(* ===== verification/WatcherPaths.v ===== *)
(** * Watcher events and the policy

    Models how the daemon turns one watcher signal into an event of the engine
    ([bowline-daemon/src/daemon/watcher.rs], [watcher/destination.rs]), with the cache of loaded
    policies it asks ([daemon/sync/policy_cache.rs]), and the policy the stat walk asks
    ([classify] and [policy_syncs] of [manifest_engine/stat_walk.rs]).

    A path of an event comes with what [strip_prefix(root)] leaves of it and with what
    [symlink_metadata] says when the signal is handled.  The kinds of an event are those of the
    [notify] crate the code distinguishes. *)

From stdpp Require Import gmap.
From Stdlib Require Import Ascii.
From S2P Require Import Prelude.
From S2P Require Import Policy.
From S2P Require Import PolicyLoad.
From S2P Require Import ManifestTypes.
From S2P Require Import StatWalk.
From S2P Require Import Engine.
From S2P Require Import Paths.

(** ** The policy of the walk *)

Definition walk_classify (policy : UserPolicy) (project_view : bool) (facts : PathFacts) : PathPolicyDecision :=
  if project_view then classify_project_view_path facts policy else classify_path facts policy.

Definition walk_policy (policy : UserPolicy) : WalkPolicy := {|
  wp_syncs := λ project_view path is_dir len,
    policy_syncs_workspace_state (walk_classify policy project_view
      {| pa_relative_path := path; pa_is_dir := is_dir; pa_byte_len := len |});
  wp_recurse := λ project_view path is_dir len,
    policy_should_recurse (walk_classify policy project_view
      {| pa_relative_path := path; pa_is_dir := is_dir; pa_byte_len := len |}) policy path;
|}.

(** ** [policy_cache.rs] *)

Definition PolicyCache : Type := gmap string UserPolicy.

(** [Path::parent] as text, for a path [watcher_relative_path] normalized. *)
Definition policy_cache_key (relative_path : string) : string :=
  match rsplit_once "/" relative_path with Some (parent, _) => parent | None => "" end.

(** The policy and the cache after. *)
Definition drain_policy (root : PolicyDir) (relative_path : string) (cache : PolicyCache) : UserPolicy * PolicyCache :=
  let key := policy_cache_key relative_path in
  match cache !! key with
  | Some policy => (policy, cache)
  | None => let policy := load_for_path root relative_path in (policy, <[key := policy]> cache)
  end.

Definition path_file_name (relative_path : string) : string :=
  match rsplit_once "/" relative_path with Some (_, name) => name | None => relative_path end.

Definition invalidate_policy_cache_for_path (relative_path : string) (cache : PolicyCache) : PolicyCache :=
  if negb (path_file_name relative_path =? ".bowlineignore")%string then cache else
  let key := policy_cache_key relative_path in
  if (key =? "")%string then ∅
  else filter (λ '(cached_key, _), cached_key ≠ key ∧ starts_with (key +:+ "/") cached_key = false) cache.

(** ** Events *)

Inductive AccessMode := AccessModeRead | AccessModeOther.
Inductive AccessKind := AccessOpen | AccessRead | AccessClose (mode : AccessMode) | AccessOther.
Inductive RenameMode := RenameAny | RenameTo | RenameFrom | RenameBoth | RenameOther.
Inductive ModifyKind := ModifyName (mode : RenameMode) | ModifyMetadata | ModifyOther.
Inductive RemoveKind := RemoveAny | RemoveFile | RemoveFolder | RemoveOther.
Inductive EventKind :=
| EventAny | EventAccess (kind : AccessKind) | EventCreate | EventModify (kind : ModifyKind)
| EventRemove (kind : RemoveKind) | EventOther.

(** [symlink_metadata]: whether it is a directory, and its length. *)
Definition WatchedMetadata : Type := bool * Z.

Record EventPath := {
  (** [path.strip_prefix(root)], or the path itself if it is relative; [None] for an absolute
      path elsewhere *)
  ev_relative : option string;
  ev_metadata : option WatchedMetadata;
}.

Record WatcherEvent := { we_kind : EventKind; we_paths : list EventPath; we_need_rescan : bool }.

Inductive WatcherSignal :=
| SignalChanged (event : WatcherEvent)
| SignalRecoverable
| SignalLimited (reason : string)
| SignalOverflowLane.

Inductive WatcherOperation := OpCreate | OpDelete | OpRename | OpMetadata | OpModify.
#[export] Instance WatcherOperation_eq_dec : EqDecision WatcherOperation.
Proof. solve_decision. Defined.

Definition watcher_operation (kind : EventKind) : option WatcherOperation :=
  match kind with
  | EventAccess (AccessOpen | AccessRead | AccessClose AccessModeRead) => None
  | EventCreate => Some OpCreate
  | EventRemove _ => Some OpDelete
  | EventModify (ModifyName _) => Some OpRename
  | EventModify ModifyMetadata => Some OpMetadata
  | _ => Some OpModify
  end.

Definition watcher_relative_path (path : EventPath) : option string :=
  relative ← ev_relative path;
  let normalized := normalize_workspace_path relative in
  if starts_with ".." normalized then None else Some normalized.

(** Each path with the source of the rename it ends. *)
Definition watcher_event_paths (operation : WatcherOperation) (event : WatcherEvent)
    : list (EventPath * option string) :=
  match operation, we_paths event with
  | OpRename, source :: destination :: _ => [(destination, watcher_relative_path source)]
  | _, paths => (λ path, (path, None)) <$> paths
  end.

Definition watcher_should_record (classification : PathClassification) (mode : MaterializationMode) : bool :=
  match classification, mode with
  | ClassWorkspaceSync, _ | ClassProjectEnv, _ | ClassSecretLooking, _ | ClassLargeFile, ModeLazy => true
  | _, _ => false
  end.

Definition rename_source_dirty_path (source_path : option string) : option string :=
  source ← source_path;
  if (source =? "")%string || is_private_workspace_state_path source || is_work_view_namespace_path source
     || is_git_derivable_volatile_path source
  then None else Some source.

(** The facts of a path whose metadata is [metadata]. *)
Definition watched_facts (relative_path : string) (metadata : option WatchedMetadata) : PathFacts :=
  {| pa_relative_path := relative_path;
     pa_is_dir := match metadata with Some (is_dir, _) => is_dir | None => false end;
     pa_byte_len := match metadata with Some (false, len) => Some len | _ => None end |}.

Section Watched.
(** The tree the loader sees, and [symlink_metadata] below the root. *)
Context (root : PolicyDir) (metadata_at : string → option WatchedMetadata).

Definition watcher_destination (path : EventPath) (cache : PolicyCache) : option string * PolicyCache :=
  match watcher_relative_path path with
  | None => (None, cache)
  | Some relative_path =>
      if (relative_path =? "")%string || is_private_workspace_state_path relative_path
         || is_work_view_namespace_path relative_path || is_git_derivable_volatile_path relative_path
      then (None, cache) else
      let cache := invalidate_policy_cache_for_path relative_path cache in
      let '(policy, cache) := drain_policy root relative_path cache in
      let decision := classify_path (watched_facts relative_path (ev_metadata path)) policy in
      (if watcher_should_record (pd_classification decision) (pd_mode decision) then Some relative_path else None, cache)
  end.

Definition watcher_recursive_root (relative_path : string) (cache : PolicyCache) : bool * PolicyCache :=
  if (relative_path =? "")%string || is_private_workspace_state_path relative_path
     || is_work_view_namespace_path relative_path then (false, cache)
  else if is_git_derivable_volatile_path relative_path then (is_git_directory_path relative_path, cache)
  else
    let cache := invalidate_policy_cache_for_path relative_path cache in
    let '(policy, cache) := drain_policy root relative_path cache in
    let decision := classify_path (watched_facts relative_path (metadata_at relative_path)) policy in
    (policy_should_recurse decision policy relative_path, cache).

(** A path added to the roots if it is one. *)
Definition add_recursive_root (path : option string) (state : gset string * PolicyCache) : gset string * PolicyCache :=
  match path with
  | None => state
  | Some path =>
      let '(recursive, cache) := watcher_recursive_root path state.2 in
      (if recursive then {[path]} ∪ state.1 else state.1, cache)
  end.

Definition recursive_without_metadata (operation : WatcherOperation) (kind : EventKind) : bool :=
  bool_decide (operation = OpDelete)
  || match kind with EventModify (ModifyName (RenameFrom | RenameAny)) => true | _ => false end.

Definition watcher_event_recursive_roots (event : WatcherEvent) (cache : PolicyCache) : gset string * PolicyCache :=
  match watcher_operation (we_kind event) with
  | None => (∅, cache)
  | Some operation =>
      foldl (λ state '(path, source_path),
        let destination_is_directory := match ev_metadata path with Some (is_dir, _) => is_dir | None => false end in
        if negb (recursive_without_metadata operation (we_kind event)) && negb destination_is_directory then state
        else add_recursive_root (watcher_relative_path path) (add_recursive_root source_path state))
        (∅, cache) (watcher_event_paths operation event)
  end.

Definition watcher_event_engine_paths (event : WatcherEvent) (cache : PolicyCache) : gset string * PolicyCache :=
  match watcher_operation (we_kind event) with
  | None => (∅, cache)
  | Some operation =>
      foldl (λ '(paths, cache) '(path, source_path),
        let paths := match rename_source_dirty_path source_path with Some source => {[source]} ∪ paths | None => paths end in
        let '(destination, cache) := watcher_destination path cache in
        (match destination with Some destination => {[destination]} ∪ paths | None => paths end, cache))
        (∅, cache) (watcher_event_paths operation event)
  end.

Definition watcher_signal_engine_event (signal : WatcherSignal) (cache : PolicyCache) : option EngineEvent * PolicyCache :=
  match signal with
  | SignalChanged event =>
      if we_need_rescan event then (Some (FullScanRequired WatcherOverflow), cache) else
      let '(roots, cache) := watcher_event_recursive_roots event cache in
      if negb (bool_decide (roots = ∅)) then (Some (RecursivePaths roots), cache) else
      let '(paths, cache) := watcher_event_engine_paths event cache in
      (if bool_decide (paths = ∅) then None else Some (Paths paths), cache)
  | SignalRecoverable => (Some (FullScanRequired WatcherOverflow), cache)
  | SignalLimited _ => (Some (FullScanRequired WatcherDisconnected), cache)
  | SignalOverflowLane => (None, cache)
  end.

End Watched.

....

About this task – Whenever "UserPolicy" occurs in a line of the entries, copy that line.

Answer section –
Definition walk_classify (policy : UserPolicy) (project_view : bool) (facts : PathFacts) : PathPolicyDecision :=
Definition walk_policy (policy : UserPolicy) : WalkPolicy := {|
Definition PolicyCache : Type := gmap string UserPolicy.
Definition drain_policy (root : PolicyDir) (relative_path : string) (cache : PolicyCache) : UserPolicy * PolicyCache :=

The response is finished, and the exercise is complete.